:: STUDY MATERIAL ::
(** * BartBot, [BART/BART.js]: the cache-refresh pipeline and the query engine

    A shallow embedding of the BART module.

    - JavaScript numbers are modelled as [option R]: [None] is [NaN], and a
      finite double is idealised as the real number it approximates (no
      rounding, no overflow, no infinities).  What is proved of the nearest
      station is stated on the distances as they are computed and on
      their order.
    - A function that takes a node-style callback [cb] is modelled by the
      [outcome] it produces: either one call [cb(err, result)], or an
      exception that escapes the function.
    - What the network and the XML parser deliver is an input of the model.
*)

From Stdlib Require Import Reals Lra Lia ZArith Bool List String Ascii.
From Stdlib Require Import Permutation Sorted OrdersEx RelationClasses.
Import ListNotations.

Set Implicit Arguments.

(* ===================================================================== *)
(** ** JavaScript numbers *)
(* ===================================================================== *)

Module Num.

Local Open Scope R_scope.

(** A JavaScript number: [None] stands for [NaN]. *)
Definition number : Type := option R.

Definition NaN : number := None.
Definition num (r : R) : number := Some r.

Definition lift1 (f : R -> R) (x : number) : number :=
  match x with Some a => Some (f a) | None => None end.

Definition lift2 (f : R -> R -> R) (x y : number) : number :=
  match x, y with Some a, Some b => Some (f a b) | _, _ => None end.

Definition add : number -> number -> number := lift2 Rplus.
Definition sub : number -> number -> number := lift2 Rminus.
Definition mul : number -> number -> number := lift2 Rmult.

(** [x / y]; a zero divisor would give an infinity, which is outside the
    model, so it is mapped to [NaN].  The module only divides by the
    literals [2], [180] and [60000]. *)
Definition div (x y : number) : number :=
  match x, y with
  | Some a, Some b => if Req_dec_T b 0 then None else Some (a / b)
  | _, _ => None
  end.

(** [x < y]: false as soon as one side is [NaN]. *)
Definition ltb (x y : number) : bool :=
  match x, y with
  | Some a, Some b => if Rlt_dec a b then true else false
  | _, _ => false
  end.

Definition Math_PI : number := Some PI.
Definition Math_sin : number -> number := lift1 sin.
Definition Math_cos : number -> number := lift1 cos.

(** [Math.sqrt]: [NaN] on a negative argument. *)
Definition Math_sqrt (x : number) : number :=
  match x with
  | Some a => if Rlt_dec a 0 then None else Some (sqrt a)
  | None => None
  end.

(** The angle of the point [(x, y)], in [(-PI, PI]]. *)
Definition atan2R (y x : R) : R :=
  if Rlt_dec 0 x then atan (y / x)
  else if Rlt_dec x 0 then
         (if Rle_dec 0 y then atan (y / x) + PI else atan (y / x) - PI)
  else if Rlt_dec 0 y then PI / 2
  else if Rlt_dec y 0 then - (PI / 2)
  else 0.

Definition Math_atan2 : number -> number -> number := lift2 atan2R.

End Num.

Import Num.

Declare Scope js_scope.
Delimit Scope js_scope with js.
Bind Scope js_scope with number.
Infix "+" := add : js_scope.
Infix "-" := sub : js_scope.
Infix "*" := mul : js_scope.
Infix "/" := div : js_scope.
Infix "<?" := ltb : js_scope.

(* ===================================================================== *)
(** ** Strings *)
(* ===================================================================== *)

Module Str.

Local Open Scope string_scope.

Definition isDigit (c : ascii) : bool :=
  let n := nat_of_ascii c in (48 <=? n)%nat && (n <=? 57)%nat.

Definition digitVal (c : ascii) : Z := Z.of_nat (nat_of_ascii c - 48).

(** White space that [parseFloat] and [trim] strip: space, tab, line feed,
    vertical tab, form feed, carriage return. *)
Definition isSpace (c : ascii) : bool :=
  let n := nat_of_ascii c in
  (n =? 32)%nat || ((9 <=? n)%nat && (n <=? 13)%nat).

Fixpoint trimStart (s : string) : string :=
  match s with
  | String c r => if isSpace c then trimStart r else s
  | EmptyString => EmptyString
  end.

(** Drops trailing white space. *)
Fixpoint trimEnd (s : string) : string :=
  match s with
  | EmptyString => EmptyString
  | String c r =>
      match trimEnd r with
      | EmptyString => if isSpace c then EmptyString else String c EmptyString
      | r' => String c r'
      end
  end.

(** [s.trim()] *)
Definition trim (s : string) : string := trimEnd (trimStart s).

(** Reads a run of decimal digits: the value accumulated on [acc], how many
    digits were read, and the rest of the string. *)
Fixpoint takeDigits (s : string) (acc : Z) (cnt : nat) : Z * nat * string :=
  match s with
  | String c r =>
      if isDigit c then takeDigits r (10 * acc + digitVal c)%Z (S cnt)
      else (acc, cnt, s)
  | EmptyString => (acc, cnt, s)
  end.

(** The exponent part [e[+-]digits] of a decimal literal, [0] when there
    is none. *)
Definition exponentPart (s : string) : Z :=
  match s with
  | String c r =>
      if (Ascii.eqb c "e" || Ascii.eqb c "E")%bool then
        let '(neg, r') :=
          match r with
          | String "-" t => (true, t)
          | String "+" t => (false, t)
          | _ => (false, r)
          end in
        let '(v, n, _) := takeDigits r' 0%Z 0%nat in
        match n with
        | O => 0%Z
        | S _ => if neg then (- v)%Z else v
        end
      else 0%Z
  | EmptyString => 0%Z
  end.

(** [parseFloat(s)]: the longest prefix of the trimmed string that is a
    decimal literal, [NaN] when there is none.  The literal [Infinity] is
    outside the number model and reads as [NaN]. *)
Definition parseFloat (s : string) : number :=
  let s1 := trimStart s in
  let '(neg, s2) :=
    match s1 with
    | String "-" t => (true, t)
    | String "+" t => (false, t)
    | _ => (false, s1)
    end in
  let '(ip, ni, s3) := takeDigits s2 0%Z 0%nat in
  let '(m, nf, s4) :=
    match s3 with
    | String "." t => takeDigits t ip 0%nat
    | _ => (ip, 0%nat, s3)
    end in
  match (ni + nf)%nat with
  | O => NaN
  | S _ =>
      let e := (exponentPart s4 - Z.of_nat nf)%Z in
      let v := (IZR m * powerRZ 10 e)%R in
      Some (if neg then (- v)%R else v)
  end.

(** [s] without its first [n] characters. *)
Fixpoint drop (n : nat) (s : string) : string :=
match n, s with
| S k, String _ r => drop k r
| _, _ => s
end.

(** [s.indexOf(pat)]: the position of the first occurrence, [-1] when there
    is none. *)
Definition indexOf (s pat : string) : Z :=
match String.index 0 pat s with
| Some n => Z.of_nat n
| None => (-1)%Z
end.

(** [s.replace(pat, rep)] for a string pattern: the first occurrence of
    [pat] is replaced.  ([rep] is taken literally: the replacement used by
    the module has no [$] pattern.) *)
Fixpoint replace (pat rep s : string) : string :=
match s with
| EmptyString => if String.prefix pat s then rep else s
| String c r =>
    if String.prefix pat s then rep ++ drop (String.length pat) s
    else String c (replace pat rep r)
end.

(** [s.split(sep)] for a non-empty separator, scanning left to right:
    [skip] characters of a separator just matched are still to be passed,
    and [cur] is the piece read so far. *)
Fixpoint splitFrom (sep : string) (skip : nat) (cur s : string) : list string :=
match s with
| EmptyString => [cur]
| String c r =>
    match skip with
    | S k => splitFrom sep k cur r
    | O =>
        if String.prefix sep s
        then cur :: splitFrom sep (String.length sep - 1) EmptyString r
        else splitFrom sep 0 (cur ++ String c EmptyString) r
    end
end.

Definition split (sep s : string) : list string := splitFrom sep 0 EmptyString s.

(** [pieces.join(sep)] *)
Fixpoint join (sep : string) (pieces : list string) : string :=
match pieces with
| [] => EmptyString
| [p] => p
| p :: rest => p ++ sep ++ join sep rest
end.

Definition upper (c : ascii) : ascii :=
let n := nat_of_ascii c in
if ((97 <=? n)%nat && (n <=? 122)%nat)%bool then ascii_of_nat (n - 32) else c.

(** [s.toUpperCase()] *)
Fixpoint toUpperCase (s : string) : string :=
match s with
| EmptyString => EmptyString
| String c r => String (upper c) (toUpperCase r)
end.

End Str.

Import Str.

(* ===================================================================== *)
(** ** Data model *)
(* ===================================================================== *)

(** One [<station>] element of the station list, as xml2js delivers it with
    [explicitArray: false]: every field is a string. *)
Record Station := mkStation {
  name : string;
  abbr : string;
  gtfs_latitude : string;
  gtfs_longitude : string
}.

(** A field that xml2js, with [explicitArray: false], delivers as the bare
    element when there is one and as an array when there are several. *)
Inductive oneOrMany (A : Type) : Type :=
| Single (a : A)
| Many (l : list A).
Arguments Single {A} a.
Arguments Many {A} l.

(** [Array.isArray] *)
Definition isArray {A : Type} (v : oneOrMany A) : bool :=
match v with Many _ => true | Single _ => false end.

(** What a counting loop [for (n = 0; n < v.length; n++)] visits in [v]: the
    elements of an array, and nothing in a bare object, which has no
    [length] ([n < undefined] is false at once). *)
Definition elements {A : Type} (v : oneOrMany A) : list A :=
match v with Many l => l | Single _ => [] end.

(** [res.root.stations] of the station-list document: [.station] is the
    array of stations when the document lists several, and the bare station
    when it lists one. *)
Record StationList := mkStationList {
  station : oneOrMany Station
}.

(** The value of exceptions that escape the module. *)
Inductive exn := TypeError.

(** The errors handed to a callback as its first argument: the [error] of
    the request library and the [err] of the XML parser. *)
Inductive error := RequestError | XmlError.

:: EXERCISE INSTRUCTIONS ::
Starting at the line that contains "match x, y with Some" and stopping after the line that contains "Definition Math_sin : number", write out every line exactly as it appears above, and no other line.

:: WRITTEN REPLY ::
  match x, y with Some a, Some b => Some (f a b) | _, _ => None end.

Definition add : number -> number -> number := lift2 Rplus.
Definition sub : number -> number -> number := lift2 Rminus.
Definition mul : number -> number -> number := lift2 Rmult.

(** [x / y]; a zero divisor would give an infinity, which is outside the
    model, so it is mapped to [NaN].  The module only divides by the
    literals [2], [180] and [60000]. *)
Definition div (x y : number) : number :=
  match x, y with
  | Some a, Some b => if Req_dec_T b 0 then None else Some (a / b)
  | _, _ => None
  end.

(** [x < y]: false as soon as one side is [NaN]. *)
Definition ltb (x y : number) : bool :=
  match x, y with
  | Some a, Some b => if Rlt_dec a b then true else false
  | _, _ => false
  end.

Definition Math_PI : number := Some PI.
Definition Math_sin : number -> number := lift1 sin.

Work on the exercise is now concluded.